Él andaba agitándose detrás de mí, sin saber qué hacía, aunque aliviado pensando que yo sí lo sabía. Era la tercera taquilla empezando por abajo, en la fila catorce; la encontré enseguida. Con la mano derecha giré la llave y abrí la puerta, metí la mano izquierda en el interior de la consigna y agarré el paquetito que había guardado dentro. Pesaba poco. No pesaba nada. No tenía nada en la mano. Estaba asiendo aire. Allí no había nada.
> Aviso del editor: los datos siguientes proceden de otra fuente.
(* ===== verification/CacheInvariant.v ===== *)
(** The invariant of the cache manager: dense block tables, every reference and
    every swap slot of the pool accounted for by a table entry or a published
    prefix, a consistent request index, and exact prefix user counts. *)
From S2P Require Import Prelude.
From S2P Require Import Block.
From S2P Require Import SwapBackend.
From S2P Require Import BlockTable.
From S2P Require Import MemoryAllocator.
From S2P Require Import AllocatorSpec.
From S2P Require Import AllocatorProps.
From S2P Require Import KVCacheManager.
From S2P Require Import CacheAccounting.
From S2P Require Import AllocatorMoves.

(** ** Dense tables *)

(** The descriptor of block [i] of a sequence. *)
Definition block_at (sid tpb : Z) (i : nat) : LogicalBlock :=
  mkLogicalBlock sid (Z.of_nat i) TextKV (u32 (Z.of_nat i * tpb)) tpb.

(** [n] entries, the [i]-th one describing block [i]. *)
Record table_wf (sid tpb : Z) (n : nat) (t : BlockTable) : Prop := {
  table_kind : cache_kind_ t = TextKV;
  table_len : length (entries_ t) = n;
  table_max : Z.of_nat n < W32;
  table_dense i e : entries_ t !! i = Some e → logical e = block_at sid tpb i
}.

Lemma table_wf_index sid tpb n t i e :
  table_wf sid tpb n t → entries_ t !! i = Some e → index_of e = Z.of_nat i.
Proof. intros Ht He. unfold index_of. by rewrite (table_dense _ _ _ _ Ht i e He). Qed.

Lemma table_wf_sorted sid tpb n t : table_wf sid tpb n t → table_sorted t.
Proof.
  intros Ht. pose proof (table_wf_index sid tpb n t) as Hix.
  specialize (λ i e, Hix i e Ht). unfold table_sorted, entries_sorted. clear Ht.
  assert (∃ k, ∀ i e, entries_ t !! i = Some e → index_of e = Z.of_nat (k + i)) as [k Hk]
    by by exists 0%nat.
  clear Hix. revert k Hk. induction (entries_ t) as [|e es IH]; intros k Hk; constructor.
  - apply (IH (S k)). intros i e' He. rewrite (Hk (S i) e' He). lia.
  - apply Forall_forall. intros e' [i He]%list_elem_of_lookup_1.
    rewrite (Hk 0%nat e eq_refl), (Hk (S i) e' He). lia.
Qed.

Lemma table_wf_find sid tpb n t index :
  table_wf sid tpb n t →
  find_entry t index =
    if (0 <=? index) && (index <? Z.of_nat n) then Some (Z.to_nat index) else None.
Proof.
  intros Ht. destruct (find_entry t index) as [it|] eqn:Hf.
  - destruct (find_entry_Some _ _ _ Hf) as (e & He & Hi).
    rewrite (table_wf_index _ _ _ _ _ _ Ht He) in Hi.
    pose proof (lookup_lt_Some _ _ _ He) as Hlt. rewrite (table_len _ _ _ _ Ht) in Hlt.
    rewrite (proj2 (Z.leb_le _ _)), (proj2 (Z.ltb_lt _ _)) by lia. simpl. f_equal. lia.
  - destruct (Z.leb_spec 0 index); [|done]. destruct (Z.ltb_spec index (Z.of_nat n)); [|done].
    destruct (lookup_lt_is_Some_2 (entries_ t) (Z.to_nat index)) as [e He].
    { rewrite (table_len _ _ _ _ Ht). lia. }
    pose proof (find_entry_elem _ _ _ (table_wf_sorted _ _ _ _ Ht) He) as Hf'.
    rewrite (table_wf_index _ _ _ _ _ _ Ht He), Z2Nat.id, Hf in Hf' by lia. done.
Qed.

(** Mapping the next block appends its entry. *)
Lemma table_wf_snoc sid tpb n t lb pid w :
  table_wf sid tpb n t → Z.of_nat n + 1 < W32 → lb = block_at sid tpb n →
  entries_ (BlockTable_map t lb pid w) = entries_ t ++ [mkBlockTableEntry lb pid w None] ∧
  table_wf sid tpb (S n) (BlockTable_map t lb pid w).
Proof.
  intros Ht Hmax ->. assert (entries_ (BlockTable_map t (block_at sid tpb n) pid w)
    = entries_ t ++ [mkBlockTableEntry (block_at sid tpb n) pid w None]) as Heq.
  { unfold BlockTable_map.
    assert (lower_bound_index (entries_ t) (Z.of_nat n) = length (entries_ t)) as Hlb.
    { pose proof (table_wf_index sid tpb n t) as Hix. specialize (λ i e, Hix i e Ht).
      pose proof (table_len _ _ _ _ Ht) as Hlen. clear Ht. rewrite <-Hlen.
      assert (∀ e, e ∈ entries_ t → index_of e < Z.of_nat (length (entries_ t))) as Hall.
      { intros e [i He]%list_elem_of_lookup_1. rewrite (Hix _ _ He).
        apply lookup_lt_Some in He. lia. }
      revert Hall. generalize (Z.of_nat (length (entries_ t))). clear.
      induction (entries_ t) as [|e es IH]; intros z Hall; [done|]. simpl.
      rewrite (proj2 (Z.ltb_lt _ _)) by (apply Hall; left). f_equal. apply IH.
      intros. apply Hall. by right. }
    simpl. rewrite Hlb, lookup_ge_None_2 by done. simpl.
    by rewrite take_ge, drop_ge by done. }
  split; [done|]. split.
  - transitivity (cache_kind_ t); [|by apply Ht]. unfold BlockTable_map. by repeat case_match.
  - rewrite Heq, length_app, (table_len _ _ _ _ Ht). simpl. lia.
  - lia.
  - intros i e. rewrite Heq. intros [He|[Hi He]]%lookup_app_Some; [by eapply table_dense|].
    rewrite (table_len _ _ _ _ Ht) in *. apply list_lookup_singleton_Some in He as [Hz <-].
    simpl. do 2 f_equal. lia.
Qed.

Lemma table_wf_update sid tpb n t i f :
  table_wf sid tpb n t → (∀ e, entries_ t !! i = Some e → logical (f e) = logical e) →
  table_wf sid tpb n (update_entry t i f).
Proof.
  intros Ht Hf. split; simpl; [apply Ht|by rewrite length_alter; apply Ht|apply Ht|].
  intros j e. destruct (decide (i = j)) as [<-|Hne].
  - rewrite list_lookup_alter_eq. intros (e' & He & ->)%fmap_Some.
    rewrite Hf by done. by eapply table_dense.
  - rewrite list_lookup_alter_ne by done. by eapply table_dense.
Qed.

Lemma table_wf_new sid tpb kind : kind = TextKV → table_wf sid tpb 0 (BlockTable_new sid kind).
Proof. intros ->. by split. Qed.

Lemma table_wf_fork sid tpb n t child :
  table_wf sid tpb n t → table_wf child tpb n (fork_table t child).
Proof.
  intros [Hk Hl Hm Hd]. split; simpl; [done|by rewrite length_fmap|done|].
  intros i e. rewrite list_lookup_fmap. intros (e' & He & ->)%fmap_Some. simpl.
  by rewrite (Hd _ _ He).
Qed.

Section Content.
Context {B : Type} `{SwapBackendLaws B}.
Implicit Types a : MemoryAllocator B.

Definition table_bytes a (t : BlockTable) : list (option (list byte)) :=
  entry_bytes a <$> entries_ t.

(** Rewriting one entry of a table. *)
Lemma update_preserves a a' t i e f :
  backed a (entries_ t) → entries_ t !! i = Some e → preserves a [e] a' [f e] →
  preserves a (entries_ t) a' (entries_ (update_entry t i f)).
Proof.
  intros Hb He Hp. simpl.
  assert (alter f i (entries_ t) = take i (entries_ t) ++ [f e] ++ drop (S i) (entries_ t))
    as ->.
  { simpl. rewrite <-insert_take_drop by (by eapply lookup_lt_Some).
    apply list_eq. intros j. destruct (decide (j = i)) as [->|].
    - rewrite list_lookup_alter_eq, He, list_lookup_insert_eq; [done|].
      by eapply lookup_lt_Some.
    - by rewrite list_lookup_alter_ne, list_lookup_insert_ne. }
  pose proof (take_drop_middle _ _ _ He) as Hs. rewrite <-Hs in Hb.
  rewrite <-Hs at 1. by apply (preserves_frame _ [e]).
Qed.
End Content.

(** ** Sequences and prefixes *)

Definition seq_blocks (st : SequenceState) : nat :=
  match tables st with t :: _ => length (entries_ t) | [] => 0%nat end.

Record seq_wf (tpb count sid : Z) (st : SequenceState) : Prop := {
  seq_id : sm_sequence_id (metadata st) = sid;
  seq_tables : Z.of_nat (length (tables st)) = count;
  seq_dense : Forall (table_wf sid tpb (seq_blocks st)) (tables st);
  seq_prefix : prefix_key st ≠ ""%string → (0 < seq_blocks st)%nat
}.

Record index_wf (seqs : gmap Z SequenceState) (idx : gmap Z (list Z)) : Prop := {
  index_nonempty rid : idx !! rid ≠ Some [];
  index_nodup rid ids : idx !! rid = Some ids → NoDup ids;
  index_member rid sid :
    sid ∈ default [] (idx !! rid) ↔
    ∃ st, seqs !! sid = Some st ∧ sm_request_id (metadata st) = rid
}.

(** Sequences that use the record of a key with a hash. *)
Definition prefix_users (key : string) (hash : Z) (seqs : gmap Z SequenceState) : Z :=
  map_zsum (λ _ st, if decide (prefix_key st = key ∧ prefix_hash st = hash) then 1 else 0) seqs.

(** A record pins [n] frames of each of [count] tables. *)
Definition record_wf (tpb count : Z) (r : PrefixRecord) : Prop :=
  ∃ n : nat, (0 < n)%nat ∧ Z.of_nat n < W32 ∧
    Z.of_nat (length (physical_ids r)) = count * Z.of_nat n ∧
    record_token_count r = u32 (Z.of_nat n * tpb).

Record prefix_wf (tpb count : Z) (seqs : gmap Z SequenceState)
    (pidx : gmap string (list PrefixRecord)) : Prop := {
  prefix_nonempty key : pidx !! key ≠ Some [];
  prefix_named : pidx !! ""%string = None;
  prefix_hashes key recs : pidx !! key = Some recs → NoDup (content_hash <$> recs);
  prefix_records key recs r : pidx !! key = Some recs → r ∈ recs →
    record_wf tpb count r ∧ users r = prefix_users key (content_hash r) seqs ∧
    0 < users r < W32;
  prefix_member sid st : seqs !! sid = Some st → prefix_key st ≠ ""%string →
    ∃ recs r, pidx !! prefix_key st = Some recs ∧ r ∈ recs ∧ content_hash r = prefix_hash st
}.

Definition seq_refs (id : Z) (seqs : gmap Z SequenceState) : Z :=
  map_zsum (λ _ st, zcount id (frames_of (all_entries (tables st)))) seqs.
Definition slot_refs (s : Z) (seqs : gmap Z SequenceState) : Z :=
  map_zsum (λ _ st, zcount s (slots_of (all_entries (tables st)))) seqs.
Definition record_refs (id : Z) (recs : list PrefixRecord) : Z :=
  zsum (λ r, zcount id (physical_ids r)) recs.
Definition pin_refs (id : Z) (pidx : gmap string (list PrefixRecord)) : Z :=
  map_zsum (λ _ recs, record_refs id recs) pidx.

(** ** The invariant *)

Section Invariant.
Context {B : Type} `{SwapBackendLaws B}.
Implicit Types a : MemoryAllocator B.
Implicit Types m : KVCacheManager B.

Definition tpb_of m : Z := tokens_per_block_of (allocator_ m).
Definition count_of m : Z := table_count (allocator_ m).

(** Every reference of the pool is a resident entry or a pin of a prefix, and
    every resident slot belongs to exactly one entry. *)
Definition accounted a (seqs : gmap Z SequenceState)
    (pidx : gmap string (list PrefixRecord)) : Prop :=
  (∀ id, refs a id = seq_refs id seqs + pin_refs id pidx) ∧
  (∀ s, held a s = slot_refs s seqs).

Record mgr_wf m : Prop := {
  mgr_alloc : alloc_inv (allocator_ m);
  mgr_shape : shape_typed (block_shape (config_ (allocator_ m)));
  mgr_seq sid st : sequences_ m !! sid = Some st → seq_wf (tpb_of m) (count_of m) sid st;
  mgr_accounted : accounted (allocator_ m) (sequences_ m) (prefix_index_ m);
  mgr_index : index_wf (sequences_ m) (sequences_by_request_ m);
  mgr_prefix : prefix_wf (tpb_of m) (count_of m) (sequences_ m) (prefix_index_ m)
}.

(** What the cache stores: for each sequence, its tables' blocks; for each
    prefix, the blocks it pins. *)
Definition seq_bytes a (st : SequenceState) : list (list (option (list byte))) :=
  table_bytes a <$> tables st.
Definition contents m : gmap Z (list (list (option (list byte)))) :=
  seq_bytes (allocator_ m) <$> sequences_ m.
Definition record_bytes a (r : PrefixRecord) : list (list byte) := frame a <$> physical_ids r.
Definition prefixes m : gmap string (list (list (list byte))) :=
  (λ recs : list PrefixRecord, record_bytes (allocator_ m) <$> recs) <$> prefix_index_ m.
End Invariant.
La taquilla estaba vacía. Me habría equivocado de puerta. Protesté. Fui al mostrador a quejarme. Me dijeron que era imposible que hubiera abierto otra taquilla. Empecé a gritar, Thomas intentaba calmarme. La gente se apelotonaba para mirarnos. Volví. Dos seis cero ocho nueve ocho. Nadie podía saberse esos números, pero la consigna estaba vacía. Era imposible. Thomas me sujetó, estaba sudando, me recosté en la pared metálica, no había nada, no tenía en qué apoyarme.

«Es mejor que se siente», retumbó una voz por alguna parte. «Le ha dado un vahído», dijo alguien. «Un vaso de agua.» «Ese hombre está mareado.» «Hay que acostarlo boca arriba.» «¿Hace falta un médico?»

Dos seis cero ocho nueve ocho. Me habían robado. Hacia mí se dirigían unos pies, traqueteando con fuerza contra el piso.

«No es más que un pequeño desmayo.»

Me habían traicionado.

«No, no hace falta ambulancia.» «Basta con un vaso de agua.»

El de la chaqueta roja me estaba clavando los pulgares en los ojos. Una taquilla vacía. ¿Había tenido que morir solo por eso?

—¿Está todo bien? —me preguntó Thomas. Yo estaba sentado en el coche. Ante mí desfilaba la libertad con sus luces cegadoras.